- Born: Robert Paul Commanday June 18, 1922 Yonkers, New York
- Died: September 3, 2015 (aged 93) Oakland, California
- Education: Harvard University; Juilliard School; UC Berkeley;
- Occupation: Music critic;
- Notable credits: San Francisco Chronicle; SF Classical Voice;

= Robert Commanday =

American music critic (1922–2015)

Robert Paul Commanday (June 18, 1922 – September 3, 2015) was an American music critic who specialized in classical music. Among the leading critics of the West Coast, Commanday was a major presence in the Bay Area music scene over a five-decade career. From 1964 to 1994 he was the chief classical music critic of the San Francisco Chronicle, following which he became the founding editor of San Francisco Classical Voice in 1998.

As a critic, Commanday held high standards, though his writing was interspersed with humorous comments. His focus concerned American music in general, but particularly ensembles, performers and events in San Francisco. Also a music educator and choral conductor, Commanday held brief teaching posts at Ithaca College and the University of Illinois, before a decade of teaching music and conducting choirs at the University of California, Berkeley.

==Early life and education==
Robert Paul Commanday was born on June 18, 1922, in Yonkers, New York. Of a Russian-Jewish family, his parents "loved music and prized education above all". The family regularly traveled to Manhattan for a variety of classical music performances, including the premiere of Gershwin's Porgy and Bess. In addition, the family also attended operetta performances of works by Sigmund Romberg as well as Gilbert and Sullivan. Commanday studied flute in his early youth with John Wummer, the then–principal flutist of the New York Philharmonic. By his teens he had become an enthusiast of jazz music, and frequented the Village Vanguard jazz club.

He enrolled at Harvard University to study music theory and music history, receiving a Bachelor of Arts in 1943. That year, he joined the U.S. Army for World War II, where he served as a cryptographer of encoded Japanese. Stationed in Washington, D.C., he remained able to speak and read Japanese for the rest of his life. Following the war's end, Commanday attended Juilliard for piano from 1946 to 1947, and had two teaching stints, at Ithaca College (1947–1948) as well as the University of Illinois (1948–1950). The composer Andrew Imbrie, who Commanday had met during the war, invited him to the University of California, Berkeley, where he received a Master of Arts in 1952 for musicology. During and after his study, from 1951 to 1961, he also taught music at UC Berkeley, and, from 1950 to 1963, led the university's choral association. The groups he engaged with were the university's Glee Club and the Treble Clef Society; with the former, he toured Japan in 1957 as the first American choral group to do so after the war. Later he directed the chorus of the Oakland Symphony Orchestra (1961–1965), as well as the choir of the Cabrillo Festival around 1963.

==Career and later life==

"I don’t regret or withdraw a single carping article or castigating review. The standards I had held to were not set by me but by the works and the art form first and then by the artists and performing institution themselves. They also are measured by what we have come to expect of them and what they claim and aim to be."
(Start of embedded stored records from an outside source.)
Lemma keeps_remote_set_disk (d : Disk) : keeps_remote (set_disk d).
Proof. intros w w' [= <-]. reflexivity. Qed.

Create HintDb keeps discriminated.
#[local] Hint Resolve keeps_remote_ret keeps_remote_raise keeps_remote_out_of_fuel
  keeps_remote_print keeps_remote_record_call keeps_remote_get_disk
  keeps_remote_get_remote keeps_remote_set_disk : keeps.

Ltac keeps :=
  repeat first
    [ match goal with
      | |- keeps_remote (bind _ _) => apply keeps_remote_bind; [| intros ? ]
      end
    | match goal with
      | |- keeps_remote (match ?x with _ => _ end) => destruct x
      end
    | solve [ auto with keeps ] ].

Lemma keeps_remote_FetchMetadata (fid : string) : keeps_remote (FetchMetadata fid).
Proof. unfold FetchMetadata. keeps. Qed.

Lemma keeps_remote_for_each {A} (l : list A) (body : A -> M unit) :
  (forall x, keeps_remote (body x)) -> keeps_remote (for_each l body).
Proof. intros H. induction l as [| x l IH]; cbn [for_each]; keeps. Qed.

Lemma keeps_remote_list_files (parent_folder : string) (skip_print skip_directory : bool) :
  keeps_remote (list_files parent_folder skip_print skip_directory).
Proof.
  intros w w'. rewrite list_files_run. now intros [= <-].
Qed.

Lemma keeps_remote_ancestor_walk (fuel : nat) (folder : Entry) (name : string) :
  keeps_remote (ancestor_walk fuel folder name).
Proof.
  revert folder name. induction fuel as [| n IH]; intros folder name; cbn [ancestor_walk].
  - keeps.
  - destruct (parents folder) as [| p rest]; [keeps |].
    destruct (negb (isRoot p)); [| keeps].
    apply keeps_remote_bind; [apply keeps_remote_FetchMetadata | intros a; apply IH].
Qed.

#[local] Hint Resolve keeps_remote_FetchMetadata keeps_remote_list_files
  keeps_remote_ancestor_walk : keeps.

Lemma keeps_remote_download_entry (fuel : nat) (dl_file : Entry) :
  keeps_remote (download_entry fuel dl_file).
Proof. unfold download_entry, GetContentFile, write_file, makedirs. keeps. Qed.

Lemma keeps_remote_download_file (fuel : nat) (fid : string) :
  keeps_remote (download_file fuel fid).
Proof.
  revert fid. induction fuel as [| n IH]; intros fid; [apply keeps_remote_out_of_fuel |].
  rewrite download_file_unfold.
  apply keeps_remote_bind; [apply keeps_remote_FetchMetadata | intros file].
  apply keeps_remote_bind; [keeps |].
  intros l. apply keeps_remote_for_each. intros x. unfold download_loop_body.
  apply keeps_remote_bind; [apply keeps_remote_FetchMetadata | intros a].
  destruct (mimeType a =? FOLDER_MIME_TYPE); [apply IH | apply keeps_remote_download_entry].
Qed.

(** ** Erasing further parent references under a folder download *)

Lemma keeps_remote_download_loop_body (n : nat) (x : Entry) :
  keeps_remote (download_loop_body n x).
Proof.
  unfold download_loop_body.
  apply keeps_remote_bind; [apply keeps_remote_FetchMetadata | intros a].
  destruct (mimeType a =? FOLDER_MIME_TYPE);
    [apply keeps_remote_download_file | apply keeps_remote_download_entry].
Qed.

Lemma for_each_erase_in (d : Drive) (n : nat) (l : list Entry) :
  (forall x, In x l ->
     forall w, remote w = d ->
       download_loop_body n (first_parent_only x) (erase w)
       = erase_res (fun u => u) (download_loop_body n x w)) ->
  forall w, remote w = d ->
    for_each (map first_parent_only l) (download_loop_body n) (erase w)
    = erase_res (fun u => u) (for_each l (download_loop_body n) w).
Proof.
  induction l as [| x l IHl]; intros Hbody w Hw; [reflexivity |].
  cbn [map for_each]. unfold bind.
  rewrite (Hbody x (or_introl eq_refl) w Hw).
  destruct (download_loop_body n x w) as [u w1 | e w1 |] eqn:Hb; cbn [erase_res];
    [| reflexivity | reflexivity].
  apply IHl.
  - intros y Hy. apply Hbody. now right.
  - rewrite <- Hw. apply (keeps_remote_download_loop_body n x). now rewrite Hb.
Qed.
"In that sense, evaluating is an act of respect. A symphony, opera or ballet company can’t aspire to be "world class" (a ridiculous term in any event) and profess it in the publicity and then feel it should not be judged on those terms."
— Robert Commanday, June 1993
Sunday Pink section, SF Chronicle

Commanday's first major music criticism position came in 1964, when he became the chief classical music critic and a dance critic of the San Francisco Chronicle, succeeding Alfred Frankenstein. Up to that point, his writing experience mainly concerned program notes and academic articles. He credits being an "inveterate letter writer" as important to the growth of his style of criticism. His predecessor Frankenstein also influenced Commanday by way of the stylistic freedom and humor that characterized his writing. Adopting such aspects into his own writing, writer Janos Gereben noted that "[Commanday]'s sense of humor was cherished by all (but aggrieved performers) who knew him." In Grove Music Online, Patrick J. Smith describes him an "erudite and informed writer", while Joshua Kosman of SFGate stated that he had "exacting standards". Topics of particular interest to Commanday included the San Francisco music scene since 1850, music education and American music, especially American music after 1950 and American opera. His writings were often inextricably tied to San Francisco; according to Smith, he "was a champion of local composers and musical organizations". His colleague Jon Carroll at the San Francisco Chronicle noted that he "always seemed to know more about his subject than he could fit into an article". Commanday retired from the SF Chronicle in 1994, and was succeeded by Joshua Kosman—whom he had handpicked—as chief classical music critic.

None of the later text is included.